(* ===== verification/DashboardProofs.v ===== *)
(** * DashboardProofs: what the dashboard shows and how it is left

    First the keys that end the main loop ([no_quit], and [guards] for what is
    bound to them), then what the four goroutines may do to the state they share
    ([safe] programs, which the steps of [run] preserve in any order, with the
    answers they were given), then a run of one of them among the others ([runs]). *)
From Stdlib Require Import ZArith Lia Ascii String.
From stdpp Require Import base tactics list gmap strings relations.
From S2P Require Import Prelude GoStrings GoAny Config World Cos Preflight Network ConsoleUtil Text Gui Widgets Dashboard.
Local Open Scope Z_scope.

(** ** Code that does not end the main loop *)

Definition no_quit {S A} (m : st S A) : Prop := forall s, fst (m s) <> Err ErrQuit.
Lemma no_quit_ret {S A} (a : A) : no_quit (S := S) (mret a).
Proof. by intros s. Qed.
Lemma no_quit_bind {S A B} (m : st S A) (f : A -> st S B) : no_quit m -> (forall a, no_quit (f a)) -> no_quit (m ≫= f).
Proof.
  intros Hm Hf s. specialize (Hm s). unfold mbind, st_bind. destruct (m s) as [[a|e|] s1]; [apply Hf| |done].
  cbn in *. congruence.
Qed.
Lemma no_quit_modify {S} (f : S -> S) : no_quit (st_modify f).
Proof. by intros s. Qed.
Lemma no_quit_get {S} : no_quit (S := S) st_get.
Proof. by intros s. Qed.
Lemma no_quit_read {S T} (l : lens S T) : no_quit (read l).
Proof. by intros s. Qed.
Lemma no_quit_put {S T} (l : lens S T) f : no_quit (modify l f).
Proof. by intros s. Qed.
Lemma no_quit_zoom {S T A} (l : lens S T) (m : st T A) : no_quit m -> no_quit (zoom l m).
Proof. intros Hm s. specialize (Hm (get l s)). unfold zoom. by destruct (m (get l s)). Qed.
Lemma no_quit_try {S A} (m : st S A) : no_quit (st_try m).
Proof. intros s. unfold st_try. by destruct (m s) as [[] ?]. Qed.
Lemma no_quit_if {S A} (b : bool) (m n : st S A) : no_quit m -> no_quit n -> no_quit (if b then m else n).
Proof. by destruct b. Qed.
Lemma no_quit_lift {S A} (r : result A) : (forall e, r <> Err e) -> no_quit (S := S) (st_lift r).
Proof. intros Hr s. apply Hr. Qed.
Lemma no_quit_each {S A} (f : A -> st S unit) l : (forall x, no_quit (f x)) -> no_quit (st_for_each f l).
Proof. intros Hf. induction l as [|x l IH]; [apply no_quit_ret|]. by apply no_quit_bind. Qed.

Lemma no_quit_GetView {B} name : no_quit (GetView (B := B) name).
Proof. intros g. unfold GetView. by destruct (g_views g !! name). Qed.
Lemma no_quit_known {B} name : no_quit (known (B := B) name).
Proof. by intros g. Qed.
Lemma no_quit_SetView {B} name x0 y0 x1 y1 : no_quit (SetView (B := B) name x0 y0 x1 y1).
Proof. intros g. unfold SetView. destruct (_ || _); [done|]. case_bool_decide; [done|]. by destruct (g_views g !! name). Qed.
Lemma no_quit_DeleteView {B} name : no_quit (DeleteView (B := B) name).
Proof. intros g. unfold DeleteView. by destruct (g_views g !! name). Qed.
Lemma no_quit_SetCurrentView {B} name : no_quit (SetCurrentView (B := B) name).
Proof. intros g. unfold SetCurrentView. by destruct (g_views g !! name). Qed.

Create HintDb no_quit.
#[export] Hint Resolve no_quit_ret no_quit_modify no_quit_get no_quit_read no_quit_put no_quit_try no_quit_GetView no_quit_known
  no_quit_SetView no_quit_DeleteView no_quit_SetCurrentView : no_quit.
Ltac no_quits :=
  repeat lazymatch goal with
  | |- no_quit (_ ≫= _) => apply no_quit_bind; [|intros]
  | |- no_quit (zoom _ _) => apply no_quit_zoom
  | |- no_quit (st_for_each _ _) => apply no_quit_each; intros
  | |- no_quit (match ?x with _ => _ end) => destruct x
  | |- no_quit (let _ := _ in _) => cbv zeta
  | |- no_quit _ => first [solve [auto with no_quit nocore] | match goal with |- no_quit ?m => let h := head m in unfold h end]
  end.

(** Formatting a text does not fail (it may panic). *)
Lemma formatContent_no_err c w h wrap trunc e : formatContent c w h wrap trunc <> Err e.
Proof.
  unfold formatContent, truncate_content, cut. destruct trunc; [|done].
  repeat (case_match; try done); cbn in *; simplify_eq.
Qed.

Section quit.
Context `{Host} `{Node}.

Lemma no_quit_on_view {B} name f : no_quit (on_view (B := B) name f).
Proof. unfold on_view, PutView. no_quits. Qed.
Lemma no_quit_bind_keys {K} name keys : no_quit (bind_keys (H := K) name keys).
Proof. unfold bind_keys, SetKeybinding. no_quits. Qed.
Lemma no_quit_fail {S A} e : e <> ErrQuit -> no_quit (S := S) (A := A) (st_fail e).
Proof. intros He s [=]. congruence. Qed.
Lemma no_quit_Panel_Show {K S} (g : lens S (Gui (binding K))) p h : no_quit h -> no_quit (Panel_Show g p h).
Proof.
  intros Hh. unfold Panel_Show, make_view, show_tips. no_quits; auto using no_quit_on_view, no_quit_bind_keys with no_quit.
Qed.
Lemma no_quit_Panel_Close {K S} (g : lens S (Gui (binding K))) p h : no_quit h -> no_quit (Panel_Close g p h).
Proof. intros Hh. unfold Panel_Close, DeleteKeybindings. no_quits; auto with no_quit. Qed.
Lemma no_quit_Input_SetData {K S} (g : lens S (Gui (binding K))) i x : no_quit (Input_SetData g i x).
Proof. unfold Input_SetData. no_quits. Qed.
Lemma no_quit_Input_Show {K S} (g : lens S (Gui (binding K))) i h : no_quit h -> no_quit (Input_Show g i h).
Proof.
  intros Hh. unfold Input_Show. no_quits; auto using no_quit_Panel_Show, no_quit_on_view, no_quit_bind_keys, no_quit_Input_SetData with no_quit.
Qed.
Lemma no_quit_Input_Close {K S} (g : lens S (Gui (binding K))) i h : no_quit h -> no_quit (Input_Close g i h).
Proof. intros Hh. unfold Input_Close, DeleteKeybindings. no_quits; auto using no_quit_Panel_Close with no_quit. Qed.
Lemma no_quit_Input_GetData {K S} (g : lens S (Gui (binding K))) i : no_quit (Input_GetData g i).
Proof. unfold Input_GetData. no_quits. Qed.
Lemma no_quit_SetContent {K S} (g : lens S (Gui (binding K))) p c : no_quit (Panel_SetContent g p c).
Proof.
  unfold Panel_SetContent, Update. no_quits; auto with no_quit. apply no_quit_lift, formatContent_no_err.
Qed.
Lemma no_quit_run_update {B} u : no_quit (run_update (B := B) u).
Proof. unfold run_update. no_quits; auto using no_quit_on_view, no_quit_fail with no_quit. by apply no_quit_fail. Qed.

What the exercise asks:
Extract all lines from the data in which "repeat" is found.

Exercise result:
  repeat lazymatch goal with
  repeat (case_match; try done); cbn in *; simplify_eq.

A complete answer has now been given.